(** Acquire the mutex; if the target is open, close the handle it holds and
    connect again with the given family and socket type; release the mutex;
    return the target in every case. *)
Definition reopen_target (domain type : Z) (target : target_ptr)
    : M (option target_ptr) :=
  let! _ := lock_network_target target in
  let! t := load target in
  let! _ := (if bool_decide (handle t = -1) then ret tt
             else
               let! _ := close (handle t) in
               let! fd := config_int_connect (destination t) (port t)
                                             domain type 0 in
               set_handle target fd) in
  let! _ := unlock_network_target target in
  ret (Some target).

(** The entry points with the pair each one passes to the connect wrapper. *)
Definition open_variants
    : list ((target_ptr -> M (option target_ptr)) * Z * Z) :=
  [ (sys_socket_open_tcp4_target, AF_INET, SOCK_STREAM);
    (sys_socket_open_tcp6_target, AF_INET6, SOCK_STREAM);
    (sys_socket_open_udp4_target, AF_INET, SOCK_DGRAM);
    (sys_socket_open_udp6_target, AF_INET6, SOCK_DGRAM) ].

Definition reopen_variants
    : list ((target_ptr -> M (option target_ptr)) * Z * Z) :=
  [ (sys_socket_reopen_tcp4_target, AF_INET, SOCK_STREAM);
    (sys_socket_reopen_tcp6_target, AF_INET6, SOCK_STREAM);
    (sys_socket_reopen_udp4_target, AF_INET, SOCK_DGRAM);
    (sys_socket_reopen_udp6_target, AF_INET6, SOCK_DGRAM) ].


(** ** Predicates on machines *)

(** Every descriptor the process holds is the handle stored in the target
    at [p]; in particular the process holds at most one. *)
Definition sole_handle (p : target_ptr) (m : machine) : Prop :=
  forall fd s, fds m !! fd = Some s ->
    exists t, targets m !! p = Some t /\ handle t = fd /\ fd <> -1.

(** ** Examples of machines *)

Definition example_socket (data : list byte) (shut : bool)
    (plan : list send_outcome) : socket :=
  {| sock_domain := AF_INET; sock_type := SOCK_STREAM;
     sock_host := "localhost"; sock_port := 514;
     inbound := data; fin := shut; delivered := []; send_plan := plan |}.

Definition example_target (h : Z) : network_target :=
  {| destination := "localhost"; port := 514;
     handle := h; mutex := MutexUnlocked |}.

(** One target at address 1, with the given handle, descriptor table and
    connection attempts to come. *)
Definition example_machine (h : Z) (table : gmap Z socket)
    (plan : list connect_outcome) : machine :=
  {| targets := {[ 1%positive := example_target h ]}; fds := table;
     errno := 0; connect_plan := plan; trace := []; errors := [] |}.

(** A target that was never opened, and a peer that would accept. *)
Definition never_opened : machine :=
  example_machine (-1) ∅ [Connected 3 (example_socket [] false [])].

(** A target that was never opened, and a peer that refuses. *)
Definition unreachable : machine :=
  example_machine (-1) ∅ [Refused ECONNREFUSED].

(** Memory that still holds an old handle and a spent mutex. *)
Definition stale_target : network_target :=
  {| destination := "localhost"; port := 514;
     handle := 7; mutex := MutexDestroyed |}.

Definition stale_machine : machine :=
  {| targets := {[ 2%positive := stale_target ]}; fds := ∅; errno := 0;
     connect_plan := []; trace := []; errors := [] |}.

(** A target that holds descriptor 3, and a peer that would accept on 4. *)
Definition already_open : machine :=
  example_machine 3 {[ 3 := example_socket [] false [] ]}
                  [Connected 4 (example_socket [] false [])].

(** A connected target whose peer takes one byte for the first [send]. *)
Definition one_byte_first : machine :=
  example_machine 3 {[ 3 := example_socket [] false [Accept 1] ]} [].

(** A connected target whose next [send] fails with [EPIPE]. *)
Definition broken_pipe : machine :=
  example_machine 3 {[ 3 := example_socket [] false [SendFails EPIPE] ]} [].

(** A connected target whose peer has sent one byte and nothing more yet. *)
Definition pending_data : machine :=
  example_machine 3 {[ 3 := example_socket ["A"%byte] false [] ]} [].

(** A connected target whose peer has sent one byte and then shut down. *)
Definition shutdown_after_data : machine :=
  example_machine 3 {[ 3 := example_socket ["A"%byte] true [] ]} [].

(** A connected target whose peer has shut down without sending. *)
Definition peer_gone : machine :=
  example_machine 3 {[ 3 := example_socket [] true [] ]} [].

(** A connected target whose peer is silent. *)
Definition quiet_peer : machine :=
  example_machine 3 {[ 3 := example_socket [] false [] ]} [].

(** The memory of [stale_machine], and a peer that would accept on 3. *)
Definition stale_and_reachable : machine :=
  {| targets := {[ 2%positive := stale_target ]}; fds := ∅; errno := 0;
     connect_plan := [Connected 3 (example_socket [] false [])];
     trace := []; errors := [] |}.

(** A target on descriptor 3 in a process that also holds descriptor 5,
    and a peer that would accept on 4. *)
Definition two_descriptors : machine :=
  example_machine 3
    (<[ 5 := example_socket ["B"%byte] false [] ]>
       {[ 3 := example_socket [] true [Accept 1] ]})
    [Connected 4 (example_socket [] false [])].

(** A connected target whose peer takes one byte and then breaks the
    pipe. *)
Definition pipe_breaks_midway : machine :=
  example_machine 3
    {[ 3 := example_socket [] false [Accept 1; SendFails EPIPE] ]} [].

(** The memory of [stale_machine] with its old handle 7 still an open
    descriptor, and a peer that would accept on 3. *)
Definition stale_and_live : machine :=
  {| targets := {[ 2%positive := stale_target ]};
     fds := {[ 7 := example_socket [] false [] ]}; errno := 0;
     connect_plan := [Connected 3 (example_socket [] false [])];
     trace := []; errors := [] |}.

(** ** Running computations *)

Lemma bind_Some {A B} (c : M A) (k : A -> M B) m a m' :
  c m = Some (a, m') -> bind c k m = k a m'.
Proof. unfold bind. intros ->. reflexivity. Qed.

Lemma bind_None {A B} (c : M A) (k : A -> M B) m :
  c m = None -> bind c k m = None.
Proof. unfold bind. intros ->. reflexivity. Qed.

Lemma bind_assoc {A B C} (c : M A) (k : A -> M B) (k' : B -> M C) m :
  bind (bind c k) k' m = bind c (fun a => bind (k a) k') m.
Proof. unfold bind. destruct (c m) as [[a m']|]; reflexivity. Qed.

Lemma bind_inv {A B} (c : M A) (k : A -> M B) m b m' :
  bind c k m = Some (b, m') ->
  exists a m1, c m = Some (a, m1) /\ k a m1 = Some (b, m').
Proof.
  unfold bind. destruct (c m) as [[a m1]|]; [|discriminate].
  intros H. exists a, m1. split; [reflexivity | exact H].
Qed.

Lemma ret_eq {A} (a : A) m : ret a m = Some (a, m).
Proof. reflexivity. Qed.

Section memory.

Context (p : target_ptr) (t : network_target) (m : machine).
Hypothesis Hp : targets m !! p = Some t.

Lemma load_eq : load p m = Some (t, m).
Proof using Hp. unfold load. rewrite Hp. reflexivity. Qed.

Lemma store_eq t' : store p t' m = Some (tt, set_targets (insert p t') m).
Proof using Hp. unfold store. rewrite Hp. reflexivity. Qed.

Lemma get_handle_eq : get_handle p m = Some (handle t, m).
Proof using Hp. unfold get_handle. rewrite (bind_Some _ _ _ _ _ load_eq). reflexivity. Qed.

Lemma get_destination_eq : get_destination p m = Some (destination t, m).
Proof using Hp. unfold get_destination. rewrite (bind_Some _ _ _ _ _ load_eq). reflexivity. Qed.

Lemma get_port_eq : get_port p m = Some (port t, m).
Proof using Hp. unfold get_port. rewrite (bind_Some _ _ _ _ _ load_eq). reflexivity. Qed.

Lemma set_handle_eq h :
  set_handle p h m = Some (tt, set_targets (insert p (with_handle h t)) m).
Proof using Hp. unfold set_handle. rewrite (bind_Some _ _ _ _ _ load_eq). apply store_eq. Qed.

Lemma config_init_mutex_eq :
  config_init_mutex p m
  = Some (tt, set_targets (insert p (with_mutex MutexUnlocked t)) m).
Proof using Hp. unfold config_init_mutex. rewrite (bind_Some _ _ _ _ _ load_eq). apply store_eq. Qed.

Lemma lock_network_target_eq :
  mutex t = MutexUnlocked ->
  lock_network_target p m
  = Some (tt, set_targets (insert p (with_mutex MutexLocked t)) m).
Proof using Hp.
  intros Hmu. unfold lock_network_target.
  rewrite (bind_Some _ _ _ _ _ load_eq), Hmu. apply store_eq.
Qed.

Lemma unlock_network_target_eq :
  mutex t = MutexLocked ->
  unlock_network_target p m
  = Some (tt, set_targets (insert p (with_mutex MutexUnlocked t)) m).
Proof using Hp.
  intros Hmu. unfold unlock_network_target.
  rewrite (bind_Some _ _ _ _ _ load_eq), Hmu. apply store_eq.
Qed.

Lemma is_open_eq :
  sys_socket_network_target_is_open p m
  = Some (if handle t =? -1 then 0 else 1, m).
Proof using Hp.
  unfold sys_socket_network_target_is_open.
  rewrite (bind_Some _ _ _ _ _ get_handle_eq). reflexivity.
Qed.

End memory.

Lemma get_errno_eq m : get_errno m = Some (errno m, m).
Proof. reflexivity. Qed.

Lemma raise_network_closed_eq msg m :
  raise_network_closed msg m = Some (tt, report (network_closed msg) m).
Proof. reflexivity. Qed.

Lemma raise_socket_send_failure_eq msg code ty m :
  raise_socket_send_failure msg code ty m
  = Some (tt, report (socket_send_failure msg code ty) m).
Proof. reflexivity. Qed.

(** Projections of a machine under construction. *)
Tactic Notation "machine_simpl" "in" hyp(H) :=
  cbn [targets fds errno connect_plan trace errors
       set_targets set_fds set_errno set_connect_plan log report
       destination port handle mutex with_handle with_mutex] in H.

Ltac machine_simpl :=
  cbn [targets fds errno connect_plan trace errors
       set_targets set_fds set_errno set_connect_plan log report
       destination port handle mutex with_handle with_mutex].

(** The target at [p] in the machine of the goal. *)
Ltac find_target :=
  machine_simpl;
  repeat match goal with
         | H : targets _ = _ |- _ => rewrite H; machine_simpl
         end;
  first [ eassumption | apply lookup_insert_eq ].

(** One call at the head of a sequence. *)
Ltac call :=
  first
    [ erewrite bind_Some by
        first [ apply ret_eq
              | apply get_errno_eq
              | apply raise_network_closed_eq
              | apply raise_socket_send_failure_eq
              | eapply get_handle_eq; find_target
              | eapply get_destination_eq; find_target
              | eapply get_port_eq; find_target
              | eapply load_eq; find_target
              | eapply set_handle_eq; find_target
              | eapply is_open_eq; find_target
              | eapply lock_network_target_eq; [find_target | reflexivity || eassumption]
              | eapply unlock_network_target_eq; [find_target | reflexivity]
              | eassumption ]
    | rewrite bind_assoc ];
  cbv beta; machine_simpl.
Lemma call_currMessage (c c' : Config)
  (f : State -> Hook -> Hook * State * list Effect * Phase) :
  (forall s h, currMessage (fst (fst (fst (f s h)))) = currMessage h) ->
  call c f = Some c' -> currMessage (hook c') = currMessage (hook c).
Proof.
  intros Hf. unfold call. destruct (phase c); try discriminate.
  specialize (Hf (ws c) (hook c)).
  destruct (f (ws c) (hook c)) as [[[h s] effs] ph]. cbn [fst] in Hf.
  intros [= <-]. cbn [hook]. now rewrite errorEffect_currMessage.
Qed.

Lemma step_currMessage (c c' : Config) (i : Input) :
  step c i = Some c' -> currMessage (hook c') = currMessage (hook c).
Proof.
  destruct i as [values|values|d|ev|ev]; cbn [step].
  - destruct (snd _); cbn [submit]; [|now intros [= <-]].
    apply call_currMessage. intros; apply sendMessage_currMessage.
  - destruct (snd _); cbn [submit]; [|now intros [= <-]].
    apply call_currMessage. intros; apply sendMessage_currMessage.
  - apply call_currMessage. intros; apply generateBrowserUse_currMessage.
  - destruct (handle ev (ws c)) as [s effs]. intros [= <-]. cbn [hook].
    rewrite errorEffect_currMessage.
    destruct ev as [|[frame|]| |]; try reflexivity.
    apply onLastMessage_currMessage.
  - destruct (resume (phase c) ev (hook c)) as [[h ph]|] eqn:Hres; [|discriminate].
    intros [= <-]. cbn [hook].
    destruct (phase c), ev as [|[|]| |data|data]; cbn [resume] in Hres;
      try discriminate; injection Hres as <- _; try reflexivity.
    destruct (data_needs_more_info data); [reflexivity|].
    destruct (data_browser_use_plan data); reflexivity.
Qed.

Lemma draft_never_written (inputs : list Input) :
  forall c c', run c inputs = Some c' -> currMessage (hook c') = currMessage (hook c).
Proof.
  induction inputs as [|i inputs IH]; intros c c'; cbn [run].
  - now intros [= <-].
  - destruct (step c i) as [c1|] eqn:Hstep; [|discriminate].
    intro Hrun. rewrite (IH _ _ Hrun). eapply step_currMessage; eassumption.
Qed.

□ □ □ □

● How to complete this task: Since only part of the listing is wanted, copy exactly the lines from the one holding "eapply get_port_eq; find_target" to the one holding "(forall s h, currMessage", both included.

● Response to this task:
              | eapply get_port_eq; find_target
              | eapply load_eq; find_target
              | eapply set_handle_eq; find_target
              | eapply is_open_eq; find_target
              | eapply lock_network_target_eq; [find_target | reflexivity || eassumption]
              | eapply unlock_network_target_eq; [find_target | reflexivity]
              | eassumption ]
    | rewrite bind_assoc ];
  cbv beta; machine_simpl.
Lemma call_currMessage (c c' : Config)
  (f : State -> Hook -> Hook * State * list Effect * Phase) :
  (forall s h, currMessage (fst (fst (fst (f s h)))) = currMessage h) ->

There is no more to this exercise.